### [TASK MATERIAL]
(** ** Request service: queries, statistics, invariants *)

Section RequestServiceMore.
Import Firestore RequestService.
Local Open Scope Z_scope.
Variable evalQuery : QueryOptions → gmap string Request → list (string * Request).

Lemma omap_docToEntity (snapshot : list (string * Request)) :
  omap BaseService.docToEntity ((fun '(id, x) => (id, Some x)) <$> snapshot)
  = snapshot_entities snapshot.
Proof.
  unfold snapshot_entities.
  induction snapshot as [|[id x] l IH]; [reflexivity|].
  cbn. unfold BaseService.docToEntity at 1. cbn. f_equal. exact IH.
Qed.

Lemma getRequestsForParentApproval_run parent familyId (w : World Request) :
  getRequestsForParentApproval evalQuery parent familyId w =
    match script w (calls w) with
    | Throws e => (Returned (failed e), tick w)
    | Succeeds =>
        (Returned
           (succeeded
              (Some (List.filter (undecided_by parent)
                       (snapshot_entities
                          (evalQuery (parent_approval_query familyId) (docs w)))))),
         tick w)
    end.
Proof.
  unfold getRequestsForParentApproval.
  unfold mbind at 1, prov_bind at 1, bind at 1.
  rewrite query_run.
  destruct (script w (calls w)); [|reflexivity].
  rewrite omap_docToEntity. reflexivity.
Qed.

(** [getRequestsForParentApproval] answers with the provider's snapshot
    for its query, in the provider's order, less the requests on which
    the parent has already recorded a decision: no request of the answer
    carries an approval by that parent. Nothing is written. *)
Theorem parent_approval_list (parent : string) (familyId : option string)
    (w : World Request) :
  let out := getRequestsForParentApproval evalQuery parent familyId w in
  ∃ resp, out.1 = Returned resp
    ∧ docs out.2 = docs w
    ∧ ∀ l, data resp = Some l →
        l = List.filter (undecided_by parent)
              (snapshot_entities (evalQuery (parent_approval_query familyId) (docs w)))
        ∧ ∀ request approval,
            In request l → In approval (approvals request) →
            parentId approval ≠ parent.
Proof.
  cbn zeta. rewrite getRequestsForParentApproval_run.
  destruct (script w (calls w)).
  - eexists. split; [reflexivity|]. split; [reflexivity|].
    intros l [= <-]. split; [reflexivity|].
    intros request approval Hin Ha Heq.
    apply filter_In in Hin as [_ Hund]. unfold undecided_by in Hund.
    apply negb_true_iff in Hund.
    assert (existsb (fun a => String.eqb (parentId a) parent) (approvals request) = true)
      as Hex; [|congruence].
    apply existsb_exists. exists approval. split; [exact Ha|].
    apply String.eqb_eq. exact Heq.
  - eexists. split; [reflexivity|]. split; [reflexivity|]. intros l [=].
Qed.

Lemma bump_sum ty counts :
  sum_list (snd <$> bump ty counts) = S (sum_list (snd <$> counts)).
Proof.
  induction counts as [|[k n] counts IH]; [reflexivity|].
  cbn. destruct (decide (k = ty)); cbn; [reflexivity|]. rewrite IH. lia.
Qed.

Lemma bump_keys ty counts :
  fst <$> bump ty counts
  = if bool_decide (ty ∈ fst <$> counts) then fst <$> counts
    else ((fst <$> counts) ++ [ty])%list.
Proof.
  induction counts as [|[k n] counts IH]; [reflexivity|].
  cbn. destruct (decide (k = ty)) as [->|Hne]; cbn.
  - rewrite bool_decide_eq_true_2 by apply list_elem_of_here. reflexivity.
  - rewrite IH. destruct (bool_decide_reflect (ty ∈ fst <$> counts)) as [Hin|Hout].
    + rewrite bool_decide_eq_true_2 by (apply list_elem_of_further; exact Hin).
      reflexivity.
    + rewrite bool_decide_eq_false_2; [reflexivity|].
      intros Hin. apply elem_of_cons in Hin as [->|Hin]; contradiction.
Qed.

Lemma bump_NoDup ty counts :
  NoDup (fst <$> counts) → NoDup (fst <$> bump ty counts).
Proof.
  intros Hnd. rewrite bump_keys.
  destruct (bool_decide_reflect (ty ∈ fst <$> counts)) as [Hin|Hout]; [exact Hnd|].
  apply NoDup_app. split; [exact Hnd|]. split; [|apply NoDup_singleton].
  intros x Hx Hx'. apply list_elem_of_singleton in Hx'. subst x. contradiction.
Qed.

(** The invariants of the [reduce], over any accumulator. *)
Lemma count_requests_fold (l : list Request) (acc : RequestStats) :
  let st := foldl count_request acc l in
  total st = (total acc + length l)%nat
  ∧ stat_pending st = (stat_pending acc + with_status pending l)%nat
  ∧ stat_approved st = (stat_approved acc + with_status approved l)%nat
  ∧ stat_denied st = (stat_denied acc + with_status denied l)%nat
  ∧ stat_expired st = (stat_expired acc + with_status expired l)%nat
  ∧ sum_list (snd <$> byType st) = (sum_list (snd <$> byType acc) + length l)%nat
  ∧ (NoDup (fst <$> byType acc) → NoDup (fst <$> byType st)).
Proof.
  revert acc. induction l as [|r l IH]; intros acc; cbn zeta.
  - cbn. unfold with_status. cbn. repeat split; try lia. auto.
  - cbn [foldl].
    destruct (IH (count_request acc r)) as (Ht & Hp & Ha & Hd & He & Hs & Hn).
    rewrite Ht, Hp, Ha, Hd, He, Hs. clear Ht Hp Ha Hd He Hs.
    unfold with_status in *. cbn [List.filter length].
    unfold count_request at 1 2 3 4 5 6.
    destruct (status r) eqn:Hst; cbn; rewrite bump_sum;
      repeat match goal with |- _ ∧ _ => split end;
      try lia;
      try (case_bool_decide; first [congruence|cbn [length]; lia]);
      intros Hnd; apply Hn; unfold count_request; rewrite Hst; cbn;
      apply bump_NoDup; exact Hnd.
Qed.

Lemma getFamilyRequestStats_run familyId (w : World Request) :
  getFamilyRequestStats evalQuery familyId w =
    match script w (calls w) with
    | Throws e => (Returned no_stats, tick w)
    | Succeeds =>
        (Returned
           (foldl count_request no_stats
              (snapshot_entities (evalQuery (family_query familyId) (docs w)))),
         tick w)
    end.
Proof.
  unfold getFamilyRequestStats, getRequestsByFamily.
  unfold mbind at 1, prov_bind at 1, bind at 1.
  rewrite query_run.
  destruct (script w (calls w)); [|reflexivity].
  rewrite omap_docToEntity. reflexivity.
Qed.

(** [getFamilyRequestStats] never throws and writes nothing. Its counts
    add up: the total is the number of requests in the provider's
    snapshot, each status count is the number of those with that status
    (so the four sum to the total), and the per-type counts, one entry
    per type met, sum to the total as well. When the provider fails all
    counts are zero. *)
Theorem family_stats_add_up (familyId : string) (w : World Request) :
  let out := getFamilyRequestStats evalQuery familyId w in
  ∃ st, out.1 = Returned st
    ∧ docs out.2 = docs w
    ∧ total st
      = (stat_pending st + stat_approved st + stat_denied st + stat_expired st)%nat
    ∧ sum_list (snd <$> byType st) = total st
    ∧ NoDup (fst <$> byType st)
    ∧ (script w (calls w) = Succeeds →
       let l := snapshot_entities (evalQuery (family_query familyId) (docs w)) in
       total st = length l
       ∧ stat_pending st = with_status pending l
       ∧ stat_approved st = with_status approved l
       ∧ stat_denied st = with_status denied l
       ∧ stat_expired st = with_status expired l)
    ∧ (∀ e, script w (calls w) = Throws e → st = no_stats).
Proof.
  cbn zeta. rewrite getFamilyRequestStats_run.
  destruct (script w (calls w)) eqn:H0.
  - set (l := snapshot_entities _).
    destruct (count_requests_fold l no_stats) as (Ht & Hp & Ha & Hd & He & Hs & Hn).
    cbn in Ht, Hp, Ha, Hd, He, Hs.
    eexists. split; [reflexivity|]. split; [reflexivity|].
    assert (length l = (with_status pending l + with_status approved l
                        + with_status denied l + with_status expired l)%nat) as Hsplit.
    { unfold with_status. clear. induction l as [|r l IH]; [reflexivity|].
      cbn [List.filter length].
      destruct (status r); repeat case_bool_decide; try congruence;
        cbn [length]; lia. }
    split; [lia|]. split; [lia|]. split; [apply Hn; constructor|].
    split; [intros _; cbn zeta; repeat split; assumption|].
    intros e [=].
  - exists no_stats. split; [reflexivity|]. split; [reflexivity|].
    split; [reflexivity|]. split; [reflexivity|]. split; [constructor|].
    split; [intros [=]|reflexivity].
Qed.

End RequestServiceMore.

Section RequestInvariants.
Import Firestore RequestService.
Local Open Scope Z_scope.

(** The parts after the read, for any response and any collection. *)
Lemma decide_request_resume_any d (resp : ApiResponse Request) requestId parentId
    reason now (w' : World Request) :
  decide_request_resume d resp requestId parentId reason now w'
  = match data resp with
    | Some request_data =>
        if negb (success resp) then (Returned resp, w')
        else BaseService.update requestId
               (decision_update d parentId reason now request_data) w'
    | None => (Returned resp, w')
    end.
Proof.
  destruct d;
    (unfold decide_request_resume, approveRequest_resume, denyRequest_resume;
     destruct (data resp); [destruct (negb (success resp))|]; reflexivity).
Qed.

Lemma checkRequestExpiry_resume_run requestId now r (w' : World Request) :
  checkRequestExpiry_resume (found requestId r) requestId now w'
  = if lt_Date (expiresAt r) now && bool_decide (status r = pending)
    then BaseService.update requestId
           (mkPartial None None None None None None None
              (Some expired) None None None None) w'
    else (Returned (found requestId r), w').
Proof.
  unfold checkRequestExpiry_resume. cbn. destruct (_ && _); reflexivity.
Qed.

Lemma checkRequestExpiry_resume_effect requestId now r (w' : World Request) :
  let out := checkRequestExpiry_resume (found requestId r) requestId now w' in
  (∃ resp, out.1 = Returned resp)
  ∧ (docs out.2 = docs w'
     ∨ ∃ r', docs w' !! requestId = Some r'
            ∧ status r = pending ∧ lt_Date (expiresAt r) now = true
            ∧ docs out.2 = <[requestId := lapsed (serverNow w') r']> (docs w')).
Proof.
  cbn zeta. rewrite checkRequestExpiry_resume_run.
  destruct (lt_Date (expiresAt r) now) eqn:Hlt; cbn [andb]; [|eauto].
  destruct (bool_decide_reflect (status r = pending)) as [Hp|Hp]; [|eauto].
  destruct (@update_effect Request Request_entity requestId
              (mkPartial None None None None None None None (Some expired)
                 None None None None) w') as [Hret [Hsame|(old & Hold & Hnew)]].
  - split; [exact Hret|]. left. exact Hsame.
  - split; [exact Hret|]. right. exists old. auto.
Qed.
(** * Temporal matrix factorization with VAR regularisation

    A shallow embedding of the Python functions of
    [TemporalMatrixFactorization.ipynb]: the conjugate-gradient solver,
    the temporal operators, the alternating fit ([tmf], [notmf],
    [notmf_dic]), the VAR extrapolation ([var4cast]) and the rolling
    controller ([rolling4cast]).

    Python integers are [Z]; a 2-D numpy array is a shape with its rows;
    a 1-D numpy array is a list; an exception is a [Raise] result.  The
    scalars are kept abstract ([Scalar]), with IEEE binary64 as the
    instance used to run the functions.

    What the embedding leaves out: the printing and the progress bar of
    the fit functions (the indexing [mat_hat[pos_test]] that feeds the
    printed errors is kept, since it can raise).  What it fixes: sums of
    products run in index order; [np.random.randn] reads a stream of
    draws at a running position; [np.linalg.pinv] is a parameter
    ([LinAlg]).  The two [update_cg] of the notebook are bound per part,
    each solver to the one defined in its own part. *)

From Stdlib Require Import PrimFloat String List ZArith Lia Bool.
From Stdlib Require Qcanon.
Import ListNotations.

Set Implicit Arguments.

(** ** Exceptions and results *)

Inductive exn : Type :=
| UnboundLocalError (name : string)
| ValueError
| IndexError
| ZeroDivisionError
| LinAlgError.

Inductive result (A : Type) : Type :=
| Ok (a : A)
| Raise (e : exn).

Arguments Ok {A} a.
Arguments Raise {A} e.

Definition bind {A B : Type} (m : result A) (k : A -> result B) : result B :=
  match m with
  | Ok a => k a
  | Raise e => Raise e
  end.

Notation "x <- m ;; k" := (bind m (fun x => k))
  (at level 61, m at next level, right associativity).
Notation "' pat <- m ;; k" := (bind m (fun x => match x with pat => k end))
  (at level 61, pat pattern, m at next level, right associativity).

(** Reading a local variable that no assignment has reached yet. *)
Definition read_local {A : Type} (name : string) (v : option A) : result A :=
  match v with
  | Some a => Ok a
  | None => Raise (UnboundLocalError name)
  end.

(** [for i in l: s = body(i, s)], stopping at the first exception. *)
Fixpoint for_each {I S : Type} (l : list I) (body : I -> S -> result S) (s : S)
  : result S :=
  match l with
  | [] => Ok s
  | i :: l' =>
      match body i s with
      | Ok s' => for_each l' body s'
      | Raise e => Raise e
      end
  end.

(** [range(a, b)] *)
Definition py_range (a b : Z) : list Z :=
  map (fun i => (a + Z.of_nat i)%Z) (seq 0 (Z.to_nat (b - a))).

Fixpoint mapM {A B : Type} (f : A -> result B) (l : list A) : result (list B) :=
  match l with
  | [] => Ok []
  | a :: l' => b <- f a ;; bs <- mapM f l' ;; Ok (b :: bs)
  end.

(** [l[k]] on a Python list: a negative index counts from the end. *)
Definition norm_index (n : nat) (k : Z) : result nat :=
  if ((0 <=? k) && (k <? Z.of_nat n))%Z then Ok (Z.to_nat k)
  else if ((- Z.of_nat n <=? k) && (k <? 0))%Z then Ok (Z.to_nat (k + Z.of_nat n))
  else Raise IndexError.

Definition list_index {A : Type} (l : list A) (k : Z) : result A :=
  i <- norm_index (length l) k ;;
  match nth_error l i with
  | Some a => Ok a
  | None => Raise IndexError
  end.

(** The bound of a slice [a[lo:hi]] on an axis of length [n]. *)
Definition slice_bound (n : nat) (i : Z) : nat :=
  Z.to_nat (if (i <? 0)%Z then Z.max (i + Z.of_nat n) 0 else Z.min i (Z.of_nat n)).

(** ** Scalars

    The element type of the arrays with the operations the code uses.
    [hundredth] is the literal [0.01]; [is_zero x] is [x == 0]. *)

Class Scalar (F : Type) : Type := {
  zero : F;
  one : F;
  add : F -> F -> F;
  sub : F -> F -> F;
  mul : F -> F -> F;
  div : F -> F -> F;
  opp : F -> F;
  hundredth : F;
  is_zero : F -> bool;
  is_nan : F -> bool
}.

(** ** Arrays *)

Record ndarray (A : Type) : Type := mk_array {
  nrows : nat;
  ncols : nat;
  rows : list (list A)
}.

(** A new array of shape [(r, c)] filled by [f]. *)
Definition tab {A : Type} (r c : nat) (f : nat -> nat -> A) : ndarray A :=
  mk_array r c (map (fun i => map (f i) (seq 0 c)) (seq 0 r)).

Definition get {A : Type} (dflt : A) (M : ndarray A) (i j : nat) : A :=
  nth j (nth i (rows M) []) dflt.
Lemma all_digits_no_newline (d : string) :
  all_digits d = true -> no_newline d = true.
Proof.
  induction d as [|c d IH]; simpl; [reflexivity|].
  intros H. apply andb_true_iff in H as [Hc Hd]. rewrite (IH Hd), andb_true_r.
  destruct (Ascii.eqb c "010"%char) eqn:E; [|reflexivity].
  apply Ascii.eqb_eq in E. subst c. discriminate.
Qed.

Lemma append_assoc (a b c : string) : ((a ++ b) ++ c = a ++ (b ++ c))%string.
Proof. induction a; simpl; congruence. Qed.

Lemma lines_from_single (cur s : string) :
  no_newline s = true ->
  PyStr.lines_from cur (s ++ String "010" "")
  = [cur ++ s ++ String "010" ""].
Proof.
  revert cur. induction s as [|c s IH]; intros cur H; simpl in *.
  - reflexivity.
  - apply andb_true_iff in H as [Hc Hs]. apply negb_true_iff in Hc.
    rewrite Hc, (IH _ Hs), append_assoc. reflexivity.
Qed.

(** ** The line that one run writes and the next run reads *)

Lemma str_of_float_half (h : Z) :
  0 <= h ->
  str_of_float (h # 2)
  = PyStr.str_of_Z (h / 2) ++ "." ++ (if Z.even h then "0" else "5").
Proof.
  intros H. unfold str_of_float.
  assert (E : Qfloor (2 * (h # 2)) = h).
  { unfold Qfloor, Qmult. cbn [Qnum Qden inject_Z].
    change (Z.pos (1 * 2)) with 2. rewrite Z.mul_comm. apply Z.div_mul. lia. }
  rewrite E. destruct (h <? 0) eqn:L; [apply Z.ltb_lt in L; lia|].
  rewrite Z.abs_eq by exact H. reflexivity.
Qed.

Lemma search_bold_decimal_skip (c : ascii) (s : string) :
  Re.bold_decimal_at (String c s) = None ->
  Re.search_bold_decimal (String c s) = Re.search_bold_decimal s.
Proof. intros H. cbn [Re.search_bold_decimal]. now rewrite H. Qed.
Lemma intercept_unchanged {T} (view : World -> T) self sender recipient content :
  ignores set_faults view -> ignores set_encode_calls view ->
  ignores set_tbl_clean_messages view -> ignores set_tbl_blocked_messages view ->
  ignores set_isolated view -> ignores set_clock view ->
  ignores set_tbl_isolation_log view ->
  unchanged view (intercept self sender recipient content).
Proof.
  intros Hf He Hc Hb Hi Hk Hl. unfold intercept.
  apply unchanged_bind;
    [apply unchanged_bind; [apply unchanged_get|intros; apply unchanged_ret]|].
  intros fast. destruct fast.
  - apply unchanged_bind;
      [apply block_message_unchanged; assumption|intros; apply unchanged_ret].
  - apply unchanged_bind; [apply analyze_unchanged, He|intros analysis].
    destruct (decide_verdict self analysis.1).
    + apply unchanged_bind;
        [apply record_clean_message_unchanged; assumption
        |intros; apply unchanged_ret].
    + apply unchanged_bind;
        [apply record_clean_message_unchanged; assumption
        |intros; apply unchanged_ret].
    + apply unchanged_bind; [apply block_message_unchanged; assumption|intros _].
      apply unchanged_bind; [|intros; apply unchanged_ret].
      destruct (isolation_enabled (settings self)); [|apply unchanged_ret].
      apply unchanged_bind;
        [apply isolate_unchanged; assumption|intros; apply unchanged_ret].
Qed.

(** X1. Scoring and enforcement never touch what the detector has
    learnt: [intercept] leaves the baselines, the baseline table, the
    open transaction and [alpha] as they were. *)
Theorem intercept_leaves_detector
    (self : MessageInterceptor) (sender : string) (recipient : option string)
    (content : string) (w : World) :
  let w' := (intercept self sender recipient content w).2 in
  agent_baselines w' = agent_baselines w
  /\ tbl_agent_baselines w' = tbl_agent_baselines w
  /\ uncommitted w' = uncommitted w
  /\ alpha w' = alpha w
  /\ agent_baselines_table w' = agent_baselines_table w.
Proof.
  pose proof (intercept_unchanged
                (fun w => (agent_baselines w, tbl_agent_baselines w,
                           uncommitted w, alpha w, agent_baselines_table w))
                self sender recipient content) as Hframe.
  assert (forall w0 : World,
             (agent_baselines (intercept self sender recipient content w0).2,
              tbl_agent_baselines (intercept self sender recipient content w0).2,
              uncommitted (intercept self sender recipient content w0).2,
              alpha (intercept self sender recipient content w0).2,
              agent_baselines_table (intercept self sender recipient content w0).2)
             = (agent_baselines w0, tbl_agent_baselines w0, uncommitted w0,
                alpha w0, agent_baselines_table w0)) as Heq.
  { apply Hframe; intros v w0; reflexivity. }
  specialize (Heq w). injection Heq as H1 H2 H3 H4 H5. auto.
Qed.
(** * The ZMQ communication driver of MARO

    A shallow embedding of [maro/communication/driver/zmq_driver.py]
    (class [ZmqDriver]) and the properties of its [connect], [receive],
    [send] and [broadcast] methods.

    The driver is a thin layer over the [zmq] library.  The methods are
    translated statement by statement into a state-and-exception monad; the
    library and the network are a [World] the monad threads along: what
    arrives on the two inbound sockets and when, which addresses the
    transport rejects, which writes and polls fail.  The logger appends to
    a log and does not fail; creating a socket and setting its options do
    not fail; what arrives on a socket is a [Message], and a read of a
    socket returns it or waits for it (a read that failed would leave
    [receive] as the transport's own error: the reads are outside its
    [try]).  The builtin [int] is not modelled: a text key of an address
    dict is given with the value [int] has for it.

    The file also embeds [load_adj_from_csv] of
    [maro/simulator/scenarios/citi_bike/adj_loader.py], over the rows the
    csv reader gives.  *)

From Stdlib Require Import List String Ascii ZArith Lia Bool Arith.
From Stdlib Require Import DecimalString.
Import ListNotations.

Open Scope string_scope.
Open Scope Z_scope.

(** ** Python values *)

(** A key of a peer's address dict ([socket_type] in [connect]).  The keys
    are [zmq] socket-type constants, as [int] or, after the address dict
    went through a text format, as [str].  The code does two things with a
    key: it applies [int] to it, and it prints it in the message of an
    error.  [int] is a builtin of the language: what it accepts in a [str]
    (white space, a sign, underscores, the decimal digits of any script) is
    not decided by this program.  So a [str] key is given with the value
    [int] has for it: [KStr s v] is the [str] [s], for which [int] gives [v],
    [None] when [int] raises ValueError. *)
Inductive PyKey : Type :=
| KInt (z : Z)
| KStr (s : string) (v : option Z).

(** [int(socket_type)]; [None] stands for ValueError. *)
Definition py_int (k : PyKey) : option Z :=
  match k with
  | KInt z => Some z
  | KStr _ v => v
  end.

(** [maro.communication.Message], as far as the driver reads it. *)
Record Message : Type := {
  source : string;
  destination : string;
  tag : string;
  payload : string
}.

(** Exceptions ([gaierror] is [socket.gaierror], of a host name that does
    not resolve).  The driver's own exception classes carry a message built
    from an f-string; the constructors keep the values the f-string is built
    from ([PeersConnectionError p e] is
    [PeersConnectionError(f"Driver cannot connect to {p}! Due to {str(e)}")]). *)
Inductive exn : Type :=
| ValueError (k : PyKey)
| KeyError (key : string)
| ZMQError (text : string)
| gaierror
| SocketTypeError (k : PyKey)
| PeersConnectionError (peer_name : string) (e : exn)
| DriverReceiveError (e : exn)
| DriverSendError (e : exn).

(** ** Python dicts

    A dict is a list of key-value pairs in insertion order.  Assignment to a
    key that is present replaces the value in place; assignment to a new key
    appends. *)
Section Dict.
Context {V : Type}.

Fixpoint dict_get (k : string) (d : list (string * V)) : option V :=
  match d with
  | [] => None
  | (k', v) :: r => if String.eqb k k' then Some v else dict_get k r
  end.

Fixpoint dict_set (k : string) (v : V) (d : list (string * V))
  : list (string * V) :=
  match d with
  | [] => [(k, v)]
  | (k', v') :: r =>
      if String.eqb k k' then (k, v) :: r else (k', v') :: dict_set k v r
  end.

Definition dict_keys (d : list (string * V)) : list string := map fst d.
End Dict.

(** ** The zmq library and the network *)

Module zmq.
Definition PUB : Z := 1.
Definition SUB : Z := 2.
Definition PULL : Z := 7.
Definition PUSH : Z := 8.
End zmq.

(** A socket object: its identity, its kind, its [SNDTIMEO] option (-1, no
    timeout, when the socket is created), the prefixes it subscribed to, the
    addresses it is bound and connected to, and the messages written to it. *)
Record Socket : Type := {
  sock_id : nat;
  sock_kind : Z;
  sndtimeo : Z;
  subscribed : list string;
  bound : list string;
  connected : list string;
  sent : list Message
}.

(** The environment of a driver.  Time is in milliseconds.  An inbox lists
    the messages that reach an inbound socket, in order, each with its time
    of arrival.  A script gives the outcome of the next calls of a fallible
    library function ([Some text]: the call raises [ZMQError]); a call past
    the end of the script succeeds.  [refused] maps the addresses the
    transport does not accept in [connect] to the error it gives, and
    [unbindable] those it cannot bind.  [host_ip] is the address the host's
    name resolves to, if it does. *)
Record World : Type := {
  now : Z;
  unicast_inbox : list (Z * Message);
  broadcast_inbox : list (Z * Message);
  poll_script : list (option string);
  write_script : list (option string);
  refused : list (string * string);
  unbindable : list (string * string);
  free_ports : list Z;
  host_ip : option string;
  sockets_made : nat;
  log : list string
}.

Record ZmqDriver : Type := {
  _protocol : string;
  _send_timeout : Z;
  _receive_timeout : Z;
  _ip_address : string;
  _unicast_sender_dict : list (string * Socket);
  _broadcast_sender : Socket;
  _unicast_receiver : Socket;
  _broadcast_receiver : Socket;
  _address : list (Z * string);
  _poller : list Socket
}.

### [WHAT IS BEING ASKED]
In the records above, some lines may contain the word "simpl"; copy every one of them.

### [COMPLETED TASK]
  induction d as [|c d IH]; simpl; [reflexivity|].
Proof. induction a; simpl; congruence. Qed.
  revert cur. induction s as [|c s IH]; intros cur H; simpl in *.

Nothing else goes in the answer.